**TASK BRIEF**
Begin with the first line of the entries below and reproduce each line exactly, ending with the line that holds "- [drv]: the".

···

(** * DHT22 driver (src/dht22.c, src/dht22.h): shallow embedding

    The driver is modelled as explicit state passing over a [machine]
    holding the three pieces of state that [dht22_read] touches:
    - [drv]: the static [dht22_state] of dht22.c;
    - [out]: the caller's two float result slots ([*temperature], [*humidity]);
    - [hw]: the hardware seen through the Pico SDK: a microsecond clock,
      the outcomes of the successive GPIO polls of [wait_for_pin_state],
      and the log of every GPIO and sleep call, in order.

    Unsigned 32-bit arithmetic is written out with [mod 2^32], [uint8_t]
    with [mod 2^8].  The float and double arithmetic of
    [dht22_convert_data] is modelled as exact rational arithmetic ([Q]):
    [x * 0.1] is [inject_Z x * (1#10)]. *)

From Stdlib Require Import ZArith QArith Qround List Bool Lia.
Import ListNotations.

Open Scope Z_scope.

(** ** Constants of dht22.h and dht22.c *)

Definition DHT22_OK : Z := 0.
Definition DHT22_ERROR_CHECKSUM : Z := -1.
Definition DHT22_ERROR_TIMEOUT : Z := -2.
Definition DHT22_ERROR_INVALID_DATA : Z := -3.
Definition DHT22_ERROR_NOT_INITIALIZED : Z := -4.

Definition DHT22_START_SIGNAL_DELAY : Z := 18000.
Definition DHT22_RESPONSE_WAIT_TIMEOUT : Z := 200.
Definition DHT22_BIT_THRESHOLD : Z := 50.
Definition DHT22_MIN_INTERVAL_MS : Z := 2000.

(** ** State *)

(** [dht22_state_t]; the pacing state "never read" is encoded, as in the
    source, by [last_read_time_ms = 0]. *)
Record dht22_state_t := mk_dht22_state {
  last_read_time_ms : Z;
  pin : Z;
  initialized : bool
}.

(** The caller's result slots. *)
Record slots := mk_slots {
  temperature : Q;
  humidity : Q
}.

Inductive gpio_dir := GPIO_IN | GPIO_OUT.

(** Hardware calls made by the driver, as they appear in the log. *)
Inductive io_event :=
| EvGpioInit (p : Z)
| EvSetPulls (p : Z) (up down : bool)
| EvSetDir (p : Z) (d : gpio_dir)
| EvPut (p : Z) (v : Z)
| EvSleepUs (us : Z)
| EvSleepMs (ms : Z)
| EvWait (p : Z) (level : bool) (timeout_us : Z).

(** The hardware: [now_us] is the 64-bit microsecond time since boot;
    [edge_oracle] gives, for each successive call of [wait_for_pin_state],
    either [Some dt] (the line reached the awaited level after [dt]
    microseconds of polling) or [None] (it did not within the timeout). *)
Record world := mk_world {
  now_us : Z;
  edge_oracle : list (option N);
  io_log : list io_event
}.

Record machine := mk_machine {
  drv : dht22_state_t;
  out : slots;
  hw : world
}.

(** ** A state monad over [machine] *)

Definition M (A : Type) := machine -> A * machine.

Definition ret {A} (a : A) : M A := fun m => (a, m).

Definition bind {A B} (c : M A) (f : A -> M B) : M B :=
  fun m => let (a, m1) := c m in f a m1.

Notation "'let*' x ':=' c1 'in' c2" := (bind c1 (fun x => c2))
  (at level 61, x pattern, c1 at next level, right associativity).
Notation "c1 ;; c2" := (bind c1 (fun _ => c2))
  (at level 61, right associativity).
Lemma clean_section_loop_defaults (pc : bool) (raw : parser) :
  forall todo state state',
    for_each (clean_section pc raw) todo state = Ok state' ->
    p_preserve_case (snd state) = pc ->
    p_preserve_case (snd state') = pc
    /\ (forall k0, In k0 (dict_keys (_defaults (snd state))) ->
                   In k0 (dict_keys (_defaults (snd state'))))
    /\ (forall s d k v,
           In s todo ->
           clean_section_name pc s = []
           \/ clean_section_name pc s = default_section ->
           items raw s = Ok d -> In (k, v) d ->
           In (optionxform pc (strip k))
             (dict_keys (_defaults (snd state'))))
    /\ ((forall s, In s todo ->
                   clean_section_name pc s <> []
                   /\ clean_section_name pc s <> default_section) ->
        _defaults (snd state') = _defaults (snd state)).
Proof.
  induction todo as [|x todo IH]; intros [seen p] state'; cbn [for_each].
  - intros H Hc. injection H as <-.
    split; [exact Hc|]. split; [auto|].
    split; [intros s d k v []|reflexivity].
  - unfold clean_section at 1.
    destruct (set_mem (clean_section_name pc x) seen); [discriminate|].
    destruct (if negb (contains p (clean_section_name pc x))
              then add_section p (clean_section_name pc x)
              else Ok p) as [p1|] eqn:Ea; cbn [bind]; [|discriminate].
    destruct (items raw x) as [pairs|] eqn:Ei; cbn [bind]; [|discriminate].
    destruct (for_each (clean_option (clean_section_name pc x)) pairs
                ([], p1)) as [[ks p2]|] eqn:El; cbn [bind snd];
      [|discriminate].
    intros H Hc. cbn [snd] in Hc.
    assert (H1 : p_preserve_case p1 = pc /\ _defaults p1 = _defaults p).
    { destruct (negb (contains p (clean_section_name pc x))).
      - unfold add_section in Ea.
        destruct (str_eqb _ _); [discriminate|].
        destruct (dict_mem _ _); [discriminate|].
        injection Ea as <-. now split.
      - injection Ea as <-. now split. }
    destruct H1 as [Hc1 Hd1].
    destruct (clean_option_loop_defaults pc _ _ _ _ _ _ El Hc1)
      as [A [B [C D]]].
    destruct (IH _ _ H A) as [A' [B' [C' D']]]. cbn [snd] in *.
    split; [exact A'|]. split; [|split].
    + intros k0 Hk. apply B', B. now rewrite Hd1.
    + intros s d k v [<-|Hs] Hn Hd Hk.
      * rewrite Ei in Hd. injection Hd as <-. apply B'. eapply C; eauto.
      * eapply C'; eauto.
    + intros Hall. rewrite D'.
      * destruct (Hall x (or_introl eq_refl)) as [N1 N2].
        now rewrite (D N1 N2).
      * intros s Hs. apply Hall. now right.
Qed.

Lemma get_value_default (fs : filesystem) (path : str) (pc : bool)
  (h : ConfigHandler) (key_name : str) :
  ConfigHandler_init fs path pc = Ok h ->
  exists m,
    unify_values (config h) default_section = Ok m
    /\ NoDup (dict_keys m)
    /\ get_value h default_section key_name
       = match dict_get m (optionxform pc (strip key_name)) with
         | Some raw =>
             before_get (config h) default_section
               (optionxform pc (strip key_name)) raw m
         | None =>
             Raise (KeyError
                      (key_not_found_message (strip key_name)
                         default_section))
         end.
Proof.
  intros H.
  assert (Hc : contains (config h) default_section = true).
  { unfold contains. now rewrite str_eqb_refl. }
  destruct (constructed_unify fs path pc h default_section H Hc)
    as [m [Hu [N [Ho _]]]].
  exists m. split; [exact Hu|]. split; [exact N|].
  unfold get_value. rewrite strip_default, Hc, (Ho (strip key_name)).
  unfold dict_mem.
  destruct (dict_get m (optionxform pc (strip key_name))) as [raw|] eqn:Eg;
    [|reflexivity].
  unfold proxy_getitem. rewrite (Ho (strip key_name)). unfold dict_mem.
  rewrite Eg. unfold get. rewrite Hu. cbn [bind].
  now rewrite (constructed_case _ _ _ _ H), Eg.
Qed.

(** C9, as amended: on every constructed handler [DEFAULT] is never a
    listed profile, and yet [get_profile("DEFAULT")] and
    [get_value("DEFAULT", k)] never fail with the profile-not-found
    error: the membership test takes the parser's default section for
    an existing profile.  [get_profile("DEFAULT")] returns the pairs of
    the default section unless the interpolation of one of its values
    fails, and then it raises that error of the parser; it returns
    whenever the file holds no percent sign.  What it returns is empty
    when no header other than [DEFAULT] has a normalized name that is
    empty or [DEFAULT] (the pairs under a [DEFAULT] header are copied
    into the profiles and not kept), and it holds every key of the
    sections with such a name.  [get_value("DEFAULT", k)] is the look-up
    of the trimmed key under the case mode in what [get_profile]
    returns, and fails with the key-not-found error when it is not
    there. *)
Theorem default_section_is_a_profile
  (fs : filesystem) (path content : str) (pc : bool) (h : ConfigHandler) :
  fs path = TextFile content ->
  ConfigHandler_init fs path pc = Ok h ->
  ~ In default_section (list_profiles h)
  /\ get_profile h default_section
     <> Raise (KeyError (profile_not_found_message default_section))
  /\ (forall key_name,
         get_value h default_section key_name
         <> Raise (KeyError (profile_not_found_message default_section)))
  /\ (forall e,
         get_profile h default_section = Raise e ->
         is_interpolation_error e)
  /\ (forall key_name e,
         get_value h default_section key_name = Raise e ->
         e = KeyError (key_not_found_message (strip key_name) default_section)
         \/ is_interpolation_error e)
  /\ (forall d,
         get_profile h default_section = Ok d ->
         (forall s k v,
             In s (header_names (processed_lines_of content)) ->
             default_like pc s ->
             In (k, v) (file_items pc (processed_lines_of content) s) ->
             In k (dict_keys d))
         /\ forall key_name,
             get_value h default_section key_name
             = match dict_get d (optionxform pc (strip key_name)) with
               | Some v => Ok v
               | None =>
                   Raise (KeyError
                            (key_not_found_message (strip key_name)
                               default_section))
               end)
  /\ (has_char PERCENT content = false ->
      exists d, get_profile h default_section = Ok d)
  /\ (ordinary_names pc (processed_lines_of content) ->
      get_profile h default_section = Ok []).
Proof.
  intros Hfs H.
  pose proof (default_not_a_section _ _ _ _ H) as Hnot.
  assert (Hsec : dict_get (_sections (config h)) default_section = None).
  { apply dict_get_none, dict_mem_false. exact Hnot. }
  assert (G : get_profile h default_section = items (config h) default_section).
  { unfold get_profile. rewrite strip_default. unfold contains.
    now rewrite str_eqb_refl. }
  destruct (init_loop fs path content pc h Hfs H) as [raw [seen [Hr Hl]]].
  pose proof (read_string_inv pc content raw Hr) as R.
  destruct (clean_section_loop_defaults pc raw _ _ _ Hl eq_refl)
    as [_ [_ [Hkeys Hempty]]]. cbn [snd ConfigParser _defaults] in *.
  assert (Pf : forall e, get_profile h default_section = Raise e ->
                         is_interpolation_error e).
  { intros e E. rewrite G in E. now apply (items_default_fails (config h)). }
  assert (Vf : forall key_name e,
             get_value h default_section key_name = Raise e ->
             e = KeyError (key_not_found_message (strip key_name)
                             default_section)
             \/ is_interpolation_error e).
  { intros key_name e E.
    destruct (get_value_default fs path pc h key_name H) as [m [_ [_ V]]].
    rewrite V in E.
    destruct (dict_get m (optionxform pc (strip key_name))) as [r|].
    - right. now apply before_get_fails in E.
    - left. now injection E as <-. }
  split; [exact Hnot|]. split; [|split; [|split; [|split; [|split; [|split]]]]].
  - intros E. exact (Pf _ E).
  - intros key_name E. destruct (Vf _ _ E) as [F|F]; [|exact F].
    apply (messages_differ (strip key_name) default_section).
    exact (f_equal (fun x => match x with KeyError m => m | _ => [] end) F).
  - exact Pf.
  - exact Vf.
  - intros d E. rewrite G in E.
    destruct (get_value_default fs path pc h default_section H)
      as [m [Hu [N _]]].
    pose proof (items_spec _ _ _ _ Hu N E) as F.
    pose proof (Forall2_keys _ _ _ _ _ F) as K.
    assert (Em : m = _defaults (config h)).
    { unfold unify_values in Hu. rewrite Hsec, str_eqb_refl in Hu.
      now injection Hu as <-. }
    split.
    + intros s k v Hs [Hne Hn] Hk. rewrite K, Em.
      assert (Hs' : In s (sections raw)).
      { rewrite (rw_sections _ _ _ R). apply filter_In. split; [exact Hs|].
        unfold is_default. now rewrite (proj2 (str_eqb_neq _ _) Hne). }
      destruct (raw_items pc content raw s Hr Hs') as [Hi [_ P]].
      pose proof (Hkeys s _ k v Hs' Hn Hi Hk) as Hin.
      destruct (pi_pairs _ _ _ (rw_pairs _ _ _ R) k v (P k v Hk))
        as [l [Hl' [He _]]].
      pose proof (processed_lines_clean content) as Cl.
      rewrite Forall_forall in Cl.
      destruct (entry_of_clean pc l k v (Cl l Hl') He) as [A [_ [B _]]].
      now rewrite A, B in Hin.
    + intros key_name.
      destruct (get_value_default fs path pc h key_name H)
        as [m' [Hu' [_ V]]].
      rewrite Hu in Hu'. injection Hu' as <-. rewrite V.
      destruct (dict_get m (optionxform pc (strip key_name))) as [r|] eqn:Eg.
      * destruct (Forall2_pairs_forward _ _ _ _ _ _ _ F (dict_get_in _ _ _ Eg))
          as [v [Hv Hb]].
        rewrite (in_dict_get d _ v); [exact Hb| |exact Hv].
        now rewrite K.
      * assert (Ed : dict_get d (optionxform pc (strip key_name)) = None).
        { apply dict_get_none. apply dict_get_none in Eg.
          rewrite <- Eg. now apply dict_mem_same_keys. }
        now rewrite Ed.
  - intros Hp. rewrite G.
    assert (Hc : contains (config h) default_section = true).
    { unfold contains. now rewrite str_eqb_refl. }
    destruct (constructed_items fs path content pc h default_section
                Hfs H Hp Hc) as [m [_ [Hi _]]].
    eauto.
  - intros Hord. rewrite G. unfold items, unify_values.
    rewrite Hsec, str_eqb_refl. rewrite Hempty; [reflexivity|].
    intros s Hs. rewrite (rw_sections _ _ _ R) in Hs.
    apply filter_In in Hs as [Hs Hd]. apply Hord; [exact Hs|].
    intros ->. unfold is_default in Hd. now rewrite str_eqb_refl in Hd.
Qed.
(** * c-set: a growable, header-prefixed element buffer (set.c / set.h)

    Shallow embedding of the C sources.  A container is one heap block laid
    out as [size | capacity | data bytes]; the public handle points at the
    data and the header is recovered at a fixed negative offset.  The heap is
    a finite map from block addresses to blocks, every C function is a
    computation in a state-and-failure monad over that heap, and [None]
    stands for undefined behaviour (stale handle, out-of-bounds access). *)

From Stdlib Require Import ZArith List Lia.
From stdpp Require Import base option list gmap.

Local Open Scope Z_scope.

(** ** Machine integers and bytes *)

Abbreviation byte := Byte.byte.

(** [size_t] (and so [set_size_t], [set_type_t]) is a 64-bit unsigned integer
    (LP64); arithmetic on it wraps. *)
Definition SIZE_MAX : Z := 2 ^ 64 - 1.

Definition size_wrap (z : Z) : Z := z mod 2 ^ 64.

(** [sizeof(set_header)]: two [size_t] fields, the flexible array member
    adds nothing. *)
Definition sizeof_set_header : Z := 16.

(** [(unsigned char)value] for an integer value. *)
Definition uchar (v : Z) : byte :=
  default Byte.x00 (Byte.of_N (Z.to_N (v mod 256))).

(** ** Blocks and the heap *)

(** One allocation: the two header fields and the bytes that follow them.
    The number of bytes allocated after the header is [length data]. *)
Record set_header : Type := mk_header {
  size : Z;
  capacity : Z;
  data : list byte
}.

(** The handle [set] (a [void*] to the data) identifies its block. *)
Abbreviation set := positive (only parsing).
Abbreviation heap := (gmap positive set_header) (only parsing).

(** What the C library leaves unspecified: the contents of fresh memory and
    whether [realloc] moves the block. *)
Record allocator : Type := mk_allocator {
  junk : nat -> byte;
  junk_word : Z;
  moves : positive -> Z -> bool
}.

(** ** The monad of heap computations *)

Definition M (A : Type) : Type := heap -> option (A * heap).

Definition ret {A} (a : A) : M A := fun hp => Some (a, hp).

Definition bind {A B} (m : M A) (k : A -> M B) : M B :=
  fun hp => match m hp with
            | Some (a, hp') => k a hp'
            | None => None
            end.

Definition undefined {A} : M A := fun _ => None.

Notation "x <- m ;; k" := (bind m (fun x => k))
  (at level 100, m at next level, right associativity).
Notation "m ;;; k" := (bind m (fun _ => k))
  (at level 100, right associativity).

(** Reading and writing the block behind a header pointer. *)
Definition load (h : set) : M set_header :=
  fun hp => match hp !! h with
            | Some blk => Some (blk, hp)
            | None => None
            end.

Definition store (h : set) (blk : set_header) : M unit :=
  fun hp => match hp !! h with
            | Some _ => Some (tt, <[h := blk]> hp)
            | None => None
            end.

Definition set_field_size (h : set) (v : Z) : M unit :=
  blk <- load h ;; store h (mk_header v (capacity blk) (data blk)).

Definition set_field_capacity (h : set) (v : Z) : M unit :=
  blk <- load h ;; store h (mk_header (size blk) v (data blk)).
(** * mpnum: index layout, block-diagonal sums and random chain factories

    A shallow embedding of [mpnum/_tools.py] and [mpnum/factory.py].

    - numpy arrays are a shape together with a C-contiguous (row-major)
      buffer; every array operation is defined on that representation;
    - Python exceptions are an explicit error result;
    - the random sources ([numpy.random] and a caller-supplied
      [RandomState]) are explicit state, threaded through a small
      state-and-exception monad. *)

From Stdlib Require Import List Arith ZArith Lia Bool Permutation Sorted.
Import ListNotations.

Set Implicit Arguments.

(** ** Python exceptions *)

Inductive exn : Type :=
| AssertionError
| ZeroDivisionError
| ValueError
| IndexError
| TypeError
| StopIteration.

Inductive res (A : Type) : Type :=
| Ok (a : A)
| Raise (e : exn).

Arguments Ok {A} a.
Arguments Raise {A} e.

Definition rbind {A B : Type} (r : res A) (k : A -> res B) : res B :=
  match r with
  | Ok a => k a
  | Raise e => Raise e
  end.

Notation "x <- c1 ;; c2" := (rbind c1 (fun x => c2))
  (at level 61, c1 at next level, right associativity).

Definition is_ok {A : Type} (r : res A) : bool :=
  match r with Ok _ => true | Raise _ => false end.

(** [a % b] and [a // b] on non-negative Python ints. *)
Definition py_mod (a b : nat) : res nat :=
  if b =? 0 then Raise ZeroDivisionError else Ok (a mod b).

Definition py_floordiv (a b : nat) : res nat :=
  if b =? 0 then Raise ZeroDivisionError else Ok (a / b).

···

**YOUR RESPONSE**
(** * DHT22 driver (src/dht22.c, src/dht22.h): shallow embedding

    The driver is modelled as explicit state passing over a [machine]
    holding the three pieces of state that [dht22_read] touches:
    - [drv]: the static [dht22_state] of dht22.c;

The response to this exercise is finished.